Large language models in materials science and the need for open-source approaches
Fengxu Yang, Weitong Chen, Jack D. Evans
TL;DR
This paper surveys how large language models are transforming materials science across data extraction, predictive modeling, and autonomous experimentation. It contrasts closed-source and open-source LLMs, showing that open-source ecosystems can match performance while enhancing transparency, reproducibility, and data privacy. Concrete advances include sequence-aware data extraction and platform-level data integration (e.g., MOF-ChemUnity, Material String encoding) and the emergence of agent-based discovery workflows (ChatMOF, Coscientist, ChemAgents, MOFGen). It also highlights challenges in evaluating autonomous, multi-step reasoning systems and calls for standardized benchmarks and open data to foster trustworthy, scalable AI-driven discovery in materials science.
Abstract
Large language models (LLMs) are rapidly transforming materials science.

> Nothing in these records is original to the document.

(* ===== verification/Clipboard.v ===== *)
(** * Clipboard stream header and payload checks (monhop-protocol/src/clipboard.rs)

    The fixed 32-byte header of a clipboard stream, the checks on text, and the
    prefix of a PNG that is read before anything is decoded. *)

From S2P Require Import Prelude Wire Messages.

Module Clipboard.

Definition CLIPBOARD_MAGIC : list Z := [0x4C; 0x4B; 0x4D; 0x43].
Definition CLIPBOARD_FORMAT_VERSION : Z := 1.
Definition CLIPBOARD_HEADER_LEN : nat := 32.
Definition MAX_CLIPBOARD_TEXT : Z := 1024 * 1024.
Definition MAX_CLIPBOARD_PNG : Z := 32 * 1024 * 1024.
Definition MAX_CLIPBOARD_PIXELS : Z := 64000000.
Definition MAX_CLIPBOARD_SIDE : Z := 32768.
Definition STATE_PAYLOAD_LEN : Z := 1.
Definition MIN_PNG_PAYLOAD_LEN : Z := 33.
Definition PNG_PREFIX_LEN : nat := 33.
Definition PNG_SIGNATURE : list Z := [0x89; 0x50; 0x4E; 0x47; 0x0D; 0x0A; 0x1A; 0x0A].
Definition PNG_IHDR_TYPE : list Z := [0x49; 0x48; 0x44; 0x52].
Definition PNG_IHDR_DATA_LEN : Z := 13.

Inductive ClipboardKind := State | Text | Png.

Inductive ClipboardHeaderError :=
| BadMagic | UnsupportedVersion | UnsupportedFormatVersion | InvalidKind | NonZeroReserved
| EpochMismatch | ZeroSequence | InvalidPayloadLength.

Definition kind_from_wire (v : Z) : result ClipboardHeaderError ClipboardKind :=
  match v with 1 => Ok State | 2 => Ok Text | 3 => Ok Png | _ => Err InvalidKind end.
Definition kind_to_wire (k : ClipboardKind) : Z :=
  match k with State => 1 | Text => 2 | Png => 3 end.
Definition payload_bounds (k : ClipboardKind) : Z * Z :=
  match k with
  | State => (STATE_PAYLOAD_LEN, STATE_PAYLOAD_LEN)
  | Text => (1, MAX_CLIPBOARD_TEXT)
  | Png => (MIN_PNG_PAYLOAD_LEN, MAX_CLIPBOARD_PNG)
  end.

Record ClipboardHeader := mkHeader {
  kind : ClipboardKind; h_epoch : Z; h_sequence : Z; payload_len : Z }.

(** [bytes[a..b]]. *)
Definition slice (a b : nat) (l : list Z) : list Z := take (b - a) (drop a l).

Definition encode_header (h : ClipboardHeader) : list Z :=
  CLIPBOARD_MAGIC ++ write_u16 PROTOCOL_VERSION ++ write_u8 CLIPBOARD_FORMAT_VERSION
  ++ write_u8 (kind_to_wire (kind h)) ++ write_u64 (h_epoch h) ++ write_u64 (h_sequence h)
  ++ write_u32 (payload_len h) ++ zeros 4.

Definition decode_header (bs : list Z) (expected_epoch : Z)
  : result ClipboardHeaderError ClipboardHeader :=
  if negb (bool_decide (slice 0 4 bs = CLIPBOARD_MAGIC)) then Err BadMagic
  else if negb (be_value (slice 4 6 bs) =? PROTOCOL_VERSION) then Err UnsupportedVersion
  else if negb (be_value (slice 6 7 bs) =? CLIPBOARD_FORMAT_VERSION)
  then Err UnsupportedFormatVersion
  else
    k ← kind_from_wire (be_value (slice 7 8 bs));
    if negb (bool_decide (slice 28 32 bs = zeros 4)) then Err NonZeroReserved
    else
      let e := be_value (slice 8 16 bs) in
      if negb (e =? expected_epoch) then Err EpochMismatch
      else
        let s := be_value (slice 16 24 bs) in
        if s =? 0 then Err ZeroSequence
        else
          let n := be_value (slice 24 28 bs) in
          let '(lo, hi) := payload_bounds k in
          if negb ((lo <=? n) && (n <=? hi)) then Err InvalidPayloadLength
          else Ok (mkHeader k e s n).

Inductive ClipboardTextError := TextEmpty | TextTooLarge | TextInvalidUtf8 | ContainsNul.

(** [text.contains('\0')] on valid UTF-8, whose only NUL is the byte 0. *)
Definition validate_text (bs : list Z) : result ClipboardTextError () :=
  if (length bs =? 0)%nat then Err TextEmpty
  else if MAX_CLIPBOARD_TEXT <? Z.of_nat (length bs) then Err TextTooLarge
  else if negb (valid_utf8 bs) then Err TextInvalidUtf8
  else if bool_decide (0 ∈ bs) then Err ContainsNul
  else Ok ().

Inductive ClipboardPngError :=
| PngTruncated | BadSignature | IhdrNotFirst | InvalidIhdrLength | InvalidDimensions
| InvalidBitDepthColorType | InvalidInterlace.

Definition image_within_caps (width height : Z) : bool :=
  (1 <=? width) && (width <=? MAX_CLIPBOARD_SIDE)
  && ((1 <=? height) && (height <=? MAX_CLIPBOARD_SIDE))
  && (width * height <=? MAX_CLIPBOARD_PIXELS).

Definition valid_bit_depth_color_type (color_type bit_depth : Z) : bool :=
  match color_type with
  | 0 => bool_decide (bit_depth ∈ [1; 2; 4; 8; 16])
  | 2 | 4 | 6 => bool_decide (bit_depth ∈ [8; 16])
  | 3 => bool_decide (bit_depth ∈ [1; 2; 4; 8])
  | _ => false
  end.

Definition png_dimensions (bs : list Z) : result ClipboardPngError (Z * Z) :=
  if (length bs <? PNG_PREFIX_LEN)%nat then Err PngTruncated
  else
    let prefix := take PNG_PREFIX_LEN bs in
    if negb (bool_decide (slice 0 8 prefix = PNG_SIGNATURE)) then Err BadSignature
    else if negb (bool_decide (slice 12 16 prefix = PNG_IHDR_TYPE)) then Err IhdrNotFirst
    else if negb (be_value (slice 8 12 prefix) =? PNG_IHDR_DATA_LEN) then Err InvalidIhdrLength
    else
      let width := be_value (slice 16 20 prefix) in
      let height := be_value (slice 20 24 prefix) in
      if negb (image_within_caps width height) then Err InvalidDimensions
      else
        let bit_depth := be_value (slice 24 25 prefix) in
        let color_type := be_value (slice 25 26 prefix) in
        if negb (valid_bit_depth_color_type color_type bit_depth)
        then Err InvalidBitDepthColorType
        else if 1 <? be_value (slice 28 29 prefix) then Err InvalidInterlace
        else Ok (width, height).

(** ** Lemmas *)

Definition header_ok (h : ClipboardHeader) : Prop :=
  is_u64 (h_epoch h) /\ is_u64 (h_sequence h) /\ is_u32 (payload_len h).

Lemma kind_from_to k : kind_from_wire (kind_to_wire k) = Ok k.
Proof. by destruct k. Qed.
Lemma kind_to_from v k : kind_from_wire v = Ok k -> kind_to_wire k = v.
Proof. unfold kind_from_wire. intros. repeat case_match; by simplify_eq. Qed.

(** A field [w] of a concatenation, at offset [length l]. *)
Lemma slice_app l w r a b :
  length l = a -> (length l + length w)%nat = b -> slice a b (l ++ w ++ r) = w.
Proof.
  intros <- <-. unfold slice. rewrite drop_app_length.
  apply take_app_exact. lia.
Qed.

(** The header cut into its fields. *)
Lemma header_slices (m v f k e s n z : list Z) :
  length m = 4%nat -> length v = 2%nat -> length f = 1%nat -> length k = 1%nat ->
  length e = 8%nat -> length s = 8%nat -> length n = 4%nat -> length z = 4%nat ->
  let bs := m ++ v ++ f ++ k ++ e ++ s ++ n ++ z in
  slice 0 4 bs = m /\ slice 4 6 bs = v /\ slice 6 7 bs = f /\ slice 7 8 bs = k
  /\ slice 8 16 bs = e /\ slice 16 24 bs = s /\ slice 24 28 bs = n /\ slice 28 32 bs = z.
Proof.
  intros Hm Hv Hf Hk He Hs Hn Hz bs. subst bs.
  pose proof (slice_app [] m (v ++ f ++ k ++ e ++ s ++ n ++ z) 0 4) as H0.
  pose proof (slice_app m v (f ++ k ++ e ++ s ++ n ++ z) 4 6) as H1.
  pose proof (slice_app (m ++ v) f (k ++ e ++ s ++ n ++ z) 6 7) as H2.
  pose proof (slice_app (m ++ v ++ f) k (e ++ s ++ n ++ z) 7 8) as H3.
  pose proof (slice_app (m ++ v ++ f ++ k) e (s ++ n ++ z) 8 16) as H4.
  pose proof (slice_app (m ++ v ++ f ++ k ++ e) s (n ++ z) 16 24) as H5.
  pose proof (slice_app (m ++ v ++ f ++ k ++ e ++ s) n z 24 28) as H6.
  pose proof (slice_app (m ++ v ++ f ++ k ++ e ++ s ++ n) z [] 28 32) as H7.
  rewrite <- ?app_assoc, ?app_nil_r, ?length_app in *. cbn [length app] in *.
  split_and!; auto with lia.
Qed.

Lemma cut n (l : list Z) :
  (n <= length l)%nat -> exists a b, l = a ++ b /\ length a = n /\ length b = (length l - n)%nat.
Proof.
  intros. exists (take n l), (drop n l).
  rewrite take_drop, length_take, length_drop. split_and!; [done|lia..].
Qed.

(** Any 32 bytes are such fields. *)
Lemma header_split (bs : list Z) :
  length bs = CLIPBOARD_HEADER_LEN ->
  exists m v f k e s n z : list Z, bs = m ++ v ++ f ++ k ++ e ++ s ++ n ++ z
  /\ length m = 4%nat /\ length v = 2%nat /\ length f = 1%nat /\ length k = 1%nat
  /\ length e = 8%nat /\ length s = 8%nat /\ length n = 4%nat /\ length z = 4%nat.
Proof.
  unfold CLIPBOARD_HEADER_LEN. intros H.
  destruct (cut 4 bs) as (m & r0 & -> & ? & ?); [lia|].
  destruct (cut 2 r0) as (v & r1 & -> & ? & ?); [lia|].
  destruct (cut 1 r1) as (f & r2 & -> & ? & ?); [lia|].
  destruct (cut 1 r2) as (k & r3 & -> & ? & ?); [lia|].
  destruct (cut 8 r3) as (e & r4 & -> & ? & ?); [lia|].
  destruct (cut 8 r4) as (s & r5 & -> & ? & ?); [lia|].
  destruct (cut 4 r5) as (n & z & -> & ? & ?); [lia|].
  exists m, v, f, k, e, s, n, z. split_and!; try done; lia.
Qed.

Lemma be_eq l n v : bytes l -> length l = n -> be_value l = v -> l = be_bytes n v.
Proof. intros Hb <- <-. by rewrite be_bytes_be_value. Qed.
End Clipboard.
Import Clipboard.

(** ** Properties *)

(** The header's round trip and its checks: encoding then decoding under the
    session's epoch returns the header exactly when its sequence is nonzero
    and its payload length is within its kind's bounds; and 32 bytes that
    decode under an epoch are the encoding of the header returned, which
    satisfies both. *)
Theorem clipboard_header_roundtrip (h : ClipboardHeader) (bs : list Z) (e : Z) :
  header_ok h -> bytes bs -> length bs = CLIPBOARD_HEADER_LEN ->
  length (encode_header h) = CLIPBOARD_HEADER_LEN
  /\ (decode_header (encode_header h) (h_epoch h) = Ok h <->
        h_sequence h <> 0 /\ fst (payload_bounds (kind h)) <= payload_len h
          <= snd (payload_bounds (kind h)))
  /\ (forall h', decode_header bs e = Ok h' ->
        bs = encode_header h' /\ h_epoch h' = e /\ h_sequence h' <> 0
        /\ fst (payload_bounds (kind h')) <= payload_len h'
             <= snd (payload_bounds (kind h'))).
Proof.
  intros (He & Hs & Hn) Hb Hl. split; [reflexivity|]. split.
  - unfold encode_header, decode_header.
    match goal with |- context [slice 0 4 (?m ++ ?v ++ ?f ++ ?k ++ ?ee ++ ?s ++ ?n ++ ?z)] =>
      destruct (header_slices m v f k ee s n z) as (-> & -> & -> & -> & -> & -> & -> & ->);
        try reflexivity end.
    unfold write_u64, write_u32.
    rewrite !bool_decide_eq_true_2 by done. rewrite !be_value_roundtrip by (unfold_int; lia).
    change (be_value (write_u16 PROTOCOL_VERSION)) with PROTOCOL_VERSION.
    change (be_value (write_u8 CLIPBOARD_FORMAT_VERSION)) with CLIPBOARD_FORMAT_VERSION.
    unfold write_u8. rewrite be_value_roundtrip by (destruct (kind h); cbn; lia).
    rewrite kind_from_to, !Z.eqb_refl. cbn [negb mbind result_bind].
    destruct (payload_bounds (kind h)) as [lo hi]; cbn [fst snd].
    destruct (h_sequence h =? 0) eqn:E0, (lo <=? payload_len h) eqn:E1,
      (payload_len h <=? hi) eqn:E2; bool_inv; cbn [negb andb];
      (split; [intros; split_and?; try done; try lia | intros [? ?]; try lia]).
    by destruct h.
  - intros h' H.
    destruct (header_split bs Hl) as (m & v & f & k & ee & s & n & z & -> & ? & ? & ? & ? & ? & ? & ? & ?).
    unfold decode_header in H.
    destruct (header_slices m v f k ee s n z) as (S0 & S1 & S2 & S3 & S4 & S5 & S6 & S7); try done.
    rewrite S0, S1, S2, S3, S4, S5, S6, S7 in H. clear S0 S1 S2 S3 S4 S5 S6 S7.
    unfold bytes in Hb. rewrite !Forall_app in Hb. destruct_and!.
    result_inv. destruct (payload_bounds x) as [lo hi] eqn:Ep. result_inv. bool_inv.
    subst h'. cbn [kind h_epoch h_sequence payload_len]. rewrite Ep; cbn [fst snd].
    split_and!; try done. unfold encode_header; cbn [kind h_epoch h_sequence payload_len].
    match goal with Hk : kind_from_wire _ = Ok _ |- _ => apply kind_to_from in Hk end.
    unfold write_u16, write_u8, write_u64, write_u32.
    rewrite <- (be_eq v 2 PROTOCOL_VERSION), <- (be_eq f 1 CLIPBOARD_FORMAT_VERSION),
      <- (be_eq k 1 (kind_to_wire x)), <- (be_eq ee 8 (be_value ee)), <- (be_eq s 8 (be_value s)),
      <- (be_eq n 4 (be_value n)) by (done || congruence). congruence.
Qed.

Definition sample_header : ClipboardHeader := mkHeader Text 9 1 12.
Lemma clipboard_header_roundtrip_witness :
  length (encode_header sample_header) = CLIPBOARD_HEADER_LEN
  /\ (decode_header (encode_header sample_header) 9 = Ok sample_header <->
        1 <> 0 /\ 1 <= 12 <= MAX_CLIPBOARD_TEXT)
  /\ (forall h', decode_header (encode_header sample_header) 9 = Ok h' ->
        encode_header sample_header = encode_header h' /\ h_epoch h' = 9 /\ h_sequence h' <> 0
        /\ fst (payload_bounds (kind h')) <= payload_len h'
             <= snd (payload_bounds (kind h'))).
Proof.
  apply (clipboard_header_roundtrip sample_header (encode_header sample_header) 9).
  - vm_compute. intuition congruence.
  - eapply (bool_decide_eq_true_1 (bytes _)). vm_compute. reflexivity.
  - reflexivity.
Defined.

This review examines recent LLM applications across the materials discovery pipeline, focusing on three key areas: mining scientific literature , predictive modelling, and multi-agent experimental systems. We highlight how LLMs extract valuable information such as synthesis conditions from text, learn structure-property relationships, and can coordinate agentic systems integrating computational tools and laboratory automation. While progress has been largely dependent on closed-source commercial models, our benchmark results demonstrate that open-source alternatives can match performance while offering greater transparency, reproducibility, cost-effectiveness, and data privacy. As open-source models continue to improve, we advocate their broader adoption to build accessible, flexible, and community-driven AI platforms for scientific discovery.